▶ WORK REQUIRED:
All entries must be set down once more, precisely as given.

▶ DATA PROVIDED:
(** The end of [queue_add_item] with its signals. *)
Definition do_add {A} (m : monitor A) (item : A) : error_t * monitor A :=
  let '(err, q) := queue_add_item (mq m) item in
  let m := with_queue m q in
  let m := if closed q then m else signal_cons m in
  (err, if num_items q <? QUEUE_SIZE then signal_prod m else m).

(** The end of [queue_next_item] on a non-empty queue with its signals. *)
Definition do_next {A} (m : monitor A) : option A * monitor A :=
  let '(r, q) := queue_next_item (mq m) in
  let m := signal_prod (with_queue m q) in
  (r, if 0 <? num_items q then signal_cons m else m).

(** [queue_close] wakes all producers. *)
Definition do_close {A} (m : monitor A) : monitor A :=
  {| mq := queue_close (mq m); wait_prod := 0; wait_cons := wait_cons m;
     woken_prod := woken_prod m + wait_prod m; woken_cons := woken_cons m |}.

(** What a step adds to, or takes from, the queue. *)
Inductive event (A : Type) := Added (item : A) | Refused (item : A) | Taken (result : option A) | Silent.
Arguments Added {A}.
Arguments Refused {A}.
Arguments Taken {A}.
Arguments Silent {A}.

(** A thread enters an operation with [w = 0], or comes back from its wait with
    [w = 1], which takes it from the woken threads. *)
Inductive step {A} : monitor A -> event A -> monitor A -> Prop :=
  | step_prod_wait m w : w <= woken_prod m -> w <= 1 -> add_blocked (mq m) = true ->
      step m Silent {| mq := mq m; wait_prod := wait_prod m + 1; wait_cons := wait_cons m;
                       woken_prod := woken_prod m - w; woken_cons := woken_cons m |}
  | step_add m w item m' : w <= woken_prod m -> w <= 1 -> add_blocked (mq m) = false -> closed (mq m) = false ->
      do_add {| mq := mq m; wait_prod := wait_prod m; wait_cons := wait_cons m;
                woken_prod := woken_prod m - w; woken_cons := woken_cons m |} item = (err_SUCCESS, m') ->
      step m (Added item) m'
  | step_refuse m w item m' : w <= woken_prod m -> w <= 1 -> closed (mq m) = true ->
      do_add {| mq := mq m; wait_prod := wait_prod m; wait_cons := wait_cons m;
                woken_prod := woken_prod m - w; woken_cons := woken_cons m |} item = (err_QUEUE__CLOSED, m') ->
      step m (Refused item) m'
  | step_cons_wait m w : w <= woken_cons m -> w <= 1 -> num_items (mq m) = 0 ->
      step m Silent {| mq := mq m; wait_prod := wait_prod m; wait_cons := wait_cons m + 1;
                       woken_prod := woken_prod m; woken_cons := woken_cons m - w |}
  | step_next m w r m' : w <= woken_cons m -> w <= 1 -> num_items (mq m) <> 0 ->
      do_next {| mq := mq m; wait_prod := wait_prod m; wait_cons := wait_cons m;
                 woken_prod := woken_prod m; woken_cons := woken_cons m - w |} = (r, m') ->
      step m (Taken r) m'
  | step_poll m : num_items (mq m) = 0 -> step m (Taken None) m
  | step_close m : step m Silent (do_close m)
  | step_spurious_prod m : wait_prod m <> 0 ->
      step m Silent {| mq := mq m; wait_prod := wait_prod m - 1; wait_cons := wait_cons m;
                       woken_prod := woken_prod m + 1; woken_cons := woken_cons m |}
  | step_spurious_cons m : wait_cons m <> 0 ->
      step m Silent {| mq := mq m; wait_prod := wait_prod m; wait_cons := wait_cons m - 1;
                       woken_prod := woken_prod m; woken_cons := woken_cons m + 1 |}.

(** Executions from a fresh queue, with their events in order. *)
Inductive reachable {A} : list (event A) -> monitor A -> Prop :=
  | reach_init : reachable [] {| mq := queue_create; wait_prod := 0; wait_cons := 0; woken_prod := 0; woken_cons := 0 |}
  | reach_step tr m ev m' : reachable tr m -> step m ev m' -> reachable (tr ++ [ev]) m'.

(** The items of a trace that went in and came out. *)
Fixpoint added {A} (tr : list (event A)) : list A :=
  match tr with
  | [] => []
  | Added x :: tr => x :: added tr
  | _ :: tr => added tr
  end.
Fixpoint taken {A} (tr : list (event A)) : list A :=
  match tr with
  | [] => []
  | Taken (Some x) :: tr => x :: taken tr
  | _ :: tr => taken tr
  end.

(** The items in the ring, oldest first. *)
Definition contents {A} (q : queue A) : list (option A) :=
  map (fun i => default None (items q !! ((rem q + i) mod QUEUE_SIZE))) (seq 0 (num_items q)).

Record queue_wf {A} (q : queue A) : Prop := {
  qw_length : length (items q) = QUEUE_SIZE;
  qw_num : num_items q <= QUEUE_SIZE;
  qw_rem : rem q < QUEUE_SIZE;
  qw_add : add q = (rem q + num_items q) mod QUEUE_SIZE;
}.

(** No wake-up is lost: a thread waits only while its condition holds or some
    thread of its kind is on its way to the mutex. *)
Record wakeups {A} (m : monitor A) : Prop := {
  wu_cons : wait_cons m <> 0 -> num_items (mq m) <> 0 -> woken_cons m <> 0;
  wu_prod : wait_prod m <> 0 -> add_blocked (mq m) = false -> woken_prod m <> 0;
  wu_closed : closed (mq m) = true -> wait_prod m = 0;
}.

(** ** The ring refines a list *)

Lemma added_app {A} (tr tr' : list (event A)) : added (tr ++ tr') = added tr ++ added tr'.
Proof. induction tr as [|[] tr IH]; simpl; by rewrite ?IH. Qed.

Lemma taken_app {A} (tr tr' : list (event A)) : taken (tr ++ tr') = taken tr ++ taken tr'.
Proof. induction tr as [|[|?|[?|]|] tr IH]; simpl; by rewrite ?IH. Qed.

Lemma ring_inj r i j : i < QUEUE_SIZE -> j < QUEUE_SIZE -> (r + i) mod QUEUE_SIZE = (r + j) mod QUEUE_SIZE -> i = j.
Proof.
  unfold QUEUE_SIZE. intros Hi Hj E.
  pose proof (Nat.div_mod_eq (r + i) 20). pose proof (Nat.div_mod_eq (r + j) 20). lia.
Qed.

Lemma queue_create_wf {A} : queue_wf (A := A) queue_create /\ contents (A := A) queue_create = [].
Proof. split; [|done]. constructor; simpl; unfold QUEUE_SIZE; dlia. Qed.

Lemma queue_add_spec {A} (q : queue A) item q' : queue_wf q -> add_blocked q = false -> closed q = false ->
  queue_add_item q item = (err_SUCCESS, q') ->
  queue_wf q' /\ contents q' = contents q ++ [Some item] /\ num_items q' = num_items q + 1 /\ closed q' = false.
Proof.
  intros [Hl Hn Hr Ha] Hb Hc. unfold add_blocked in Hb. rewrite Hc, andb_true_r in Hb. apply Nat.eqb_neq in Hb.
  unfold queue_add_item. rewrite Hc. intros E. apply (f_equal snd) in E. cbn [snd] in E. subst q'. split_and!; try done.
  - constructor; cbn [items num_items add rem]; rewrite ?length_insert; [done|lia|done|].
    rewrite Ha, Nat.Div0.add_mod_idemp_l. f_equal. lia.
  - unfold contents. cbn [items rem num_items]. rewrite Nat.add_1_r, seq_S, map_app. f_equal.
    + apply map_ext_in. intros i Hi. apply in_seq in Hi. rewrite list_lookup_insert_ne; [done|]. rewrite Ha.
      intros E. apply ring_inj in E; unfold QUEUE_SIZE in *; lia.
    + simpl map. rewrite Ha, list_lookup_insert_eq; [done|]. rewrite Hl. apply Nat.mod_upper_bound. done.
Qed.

▶ EXPECTED OUTPUT:
(** The end of [queue_add_item] with its signals. *)
Definition do_add {A} (m : monitor A) (item : A) : error_t * monitor A :=
  let '(err, q) := queue_add_item (mq m) item in
  let m := with_queue m q in
  let m := if closed q then m else signal_cons m in
  (err, if num_items q <? QUEUE_SIZE then signal_prod m else m).

(** The end of [queue_next_item] on a non-empty queue with its signals. *)
Definition do_next {A} (m : monitor A) : option A * monitor A :=
  let '(r, q) := queue_next_item (mq m) in
  let m := signal_prod (with_queue m q) in
  (r, if 0 <? num_items q then signal_cons m else m).

(** [queue_close] wakes all producers. *)
Definition do_close {A} (m : monitor A) : monitor A :=
  {| mq := queue_close (mq m); wait_prod := 0; wait_cons := wait_cons m;
     woken_prod := woken_prod m + wait_prod m; woken_cons := woken_cons m |}.

(** What a step adds to, or takes from, the queue. *)
Inductive event (A : Type) := Added (item : A) | Refused (item : A) | Taken (result : option A) | Silent.
Arguments Added {A}.
Arguments Refused {A}.
Arguments Taken {A}.
Arguments Silent {A}.

(** A thread enters an operation with [w = 0], or comes back from its wait with
    [w = 1], which takes it from the woken threads. *)
Inductive step {A} : monitor A -> event A -> monitor A -> Prop :=
  | step_prod_wait m w : w <= woken_prod m -> w <= 1 -> add_blocked (mq m) = true ->
      step m Silent {| mq := mq m; wait_prod := wait_prod m + 1; wait_cons := wait_cons m;
                       woken_prod := woken_prod m - w; woken_cons := woken_cons m |}
  | step_add m w item m' : w <= woken_prod m -> w <= 1 -> add_blocked (mq m) = false -> closed (mq m) = false ->
      do_add {| mq := mq m; wait_prod := wait_prod m; wait_cons := wait_cons m;
                woken_prod := woken_prod m - w; woken_cons := woken_cons m |} item = (err_SUCCESS, m') ->
      step m (Added item) m'
  | step_refuse m w item m' : w <= woken_prod m -> w <= 1 -> closed (mq m) = true ->
      do_add {| mq := mq m; wait_prod := wait_prod m; wait_cons := wait_cons m;
                woken_prod := woken_prod m - w; woken_cons := woken_cons m |} item = (err_QUEUE__CLOSED, m') ->
      step m (Refused item) m'
  | step_cons_wait m w : w <= woken_cons m -> w <= 1 -> num_items (mq m) = 0 ->
      step m Silent {| mq := mq m; wait_prod := wait_prod m; wait_cons := wait_cons m + 1;
                       woken_prod := woken_prod m; woken_cons := woken_cons m - w |}
  | step_next m w r m' : w <= woken_cons m -> w <= 1 -> num_items (mq m) <> 0 ->
      do_next {| mq := mq m; wait_prod := wait_prod m; wait_cons := wait_cons m;
                 woken_prod := woken_prod m; woken_cons := woken_cons m - w |} = (r, m') ->
      step m (Taken r) m'
  | step_poll m : num_items (mq m) = 0 -> step m (Taken None) m
  | step_close m : step m Silent (do_close m)
  | step_spurious_prod m : wait_prod m <> 0 ->
      step m Silent {| mq := mq m; wait_prod := wait_prod m - 1; wait_cons := wait_cons m;
                       woken_prod := woken_prod m + 1; woken_cons := woken_cons m |}
  | step_spurious_cons m : wait_cons m <> 0 ->
      step m Silent {| mq := mq m; wait_prod := wait_prod m; wait_cons := wait_cons m - 1;
                       woken_prod := woken_prod m; woken_cons := woken_cons m + 1 |}.

(** Executions from a fresh queue, with their events in order. *)
Inductive reachable {A} : list (event A) -> monitor A -> Prop :=
  | reach_init : reachable [] {| mq := queue_create; wait_prod := 0; wait_cons := 0; woken_prod := 0; woken_cons := 0 |}
  | reach_step tr m ev m' : reachable tr m -> step m ev m' -> reachable (tr ++ [ev]) m'.

(** The items of a trace that went in and came out. *)
Fixpoint added {A} (tr : list (event A)) : list A :=
  match tr with
  | [] => []
  | Added x :: tr => x :: added tr
  | _ :: tr => added tr
  end.
Fixpoint taken {A} (tr : list (event A)) : list A :=
  match tr with
  | [] => []
  | Taken (Some x) :: tr => x :: taken tr
  | _ :: tr => taken tr
  end.

(** The items in the ring, oldest first. *)
Definition contents {A} (q : queue A) : list (option A) :=
  map (fun i => default None (items q !! ((rem q + i) mod QUEUE_SIZE))) (seq 0 (num_items q)).

Record queue_wf {A} (q : queue A) : Prop := {
  qw_length : length (items q) = QUEUE_SIZE;
  qw_num : num_items q <= QUEUE_SIZE;
  qw_rem : rem q < QUEUE_SIZE;
  qw_add : add q = (rem q + num_items q) mod QUEUE_SIZE;
}.

(** No wake-up is lost: a thread waits only while its condition holds or some
    thread of its kind is on its way to the mutex. *)
Record wakeups {A} (m : monitor A) : Prop := {
  wu_cons : wait_cons m <> 0 -> num_items (mq m) <> 0 -> woken_cons m <> 0;
  wu_prod : wait_prod m <> 0 -> add_blocked (mq m) = false -> woken_prod m <> 0;
  wu_closed : closed (mq m) = true -> wait_prod m = 0;
}.

(** ** The ring refines a list *)

Lemma added_app {A} (tr tr' : list (event A)) : added (tr ++ tr') = added tr ++ added tr'.
Proof. induction tr as [|[] tr IH]; simpl; by rewrite ?IH. Qed.

Lemma taken_app {A} (tr tr' : list (event A)) : taken (tr ++ tr') = taken tr ++ taken tr'.
Proof. induction tr as [|[|?|[?|]|] tr IH]; simpl; by rewrite ?IH. Qed.

Lemma ring_inj r i j : i < QUEUE_SIZE -> j < QUEUE_SIZE -> (r + i) mod QUEUE_SIZE = (r + j) mod QUEUE_SIZE -> i = j.
Proof.
  unfold QUEUE_SIZE. intros Hi Hj E.
  pose proof (Nat.div_mod_eq (r + i) 20). pose proof (Nat.div_mod_eq (r + j) 20). lia.
Qed.

Lemma queue_create_wf {A} : queue_wf (A := A) queue_create /\ contents (A := A) queue_create = [].
Proof. split; [|done]. constructor; simpl; unfold QUEUE_SIZE; dlia. Qed.

Lemma queue_add_spec {A} (q : queue A) item q' : queue_wf q -> add_blocked q = false -> closed q = false ->
  queue_add_item q item = (err_SUCCESS, q') ->
  queue_wf q' /\ contents q' = contents q ++ [Some item] /\ num_items q' = num_items q + 1 /\ closed q' = false.
Proof.
  intros [Hl Hn Hr Ha] Hb Hc. unfold add_blocked in Hb. rewrite Hc, andb_true_r in Hb. apply Nat.eqb_neq in Hb.
  unfold queue_add_item. rewrite Hc. intros E. apply (f_equal snd) in E. cbn [snd] in E. subst q'. split_and!; try done.
  - constructor; cbn [items num_items add rem]; rewrite ?length_insert; [done|lia|done|].
    rewrite Ha, Nat.Div0.add_mod_idemp_l. f_equal. lia.
  - unfold contents. cbn [items rem num_items]. rewrite Nat.add_1_r, seq_S, map_app. f_equal.
    + apply map_ext_in. intros i Hi. apply in_seq in Hi. rewrite list_lookup_insert_ne; [done|]. rewrite Ha.
      intros E. apply ring_inj in E; unfold QUEUE_SIZE in *; lia.
    + simpl map. rewrite Ha, list_lookup_insert_eq; [done|]. rewrite Hl. apply Nat.mod_upper_bound. done.
Qed.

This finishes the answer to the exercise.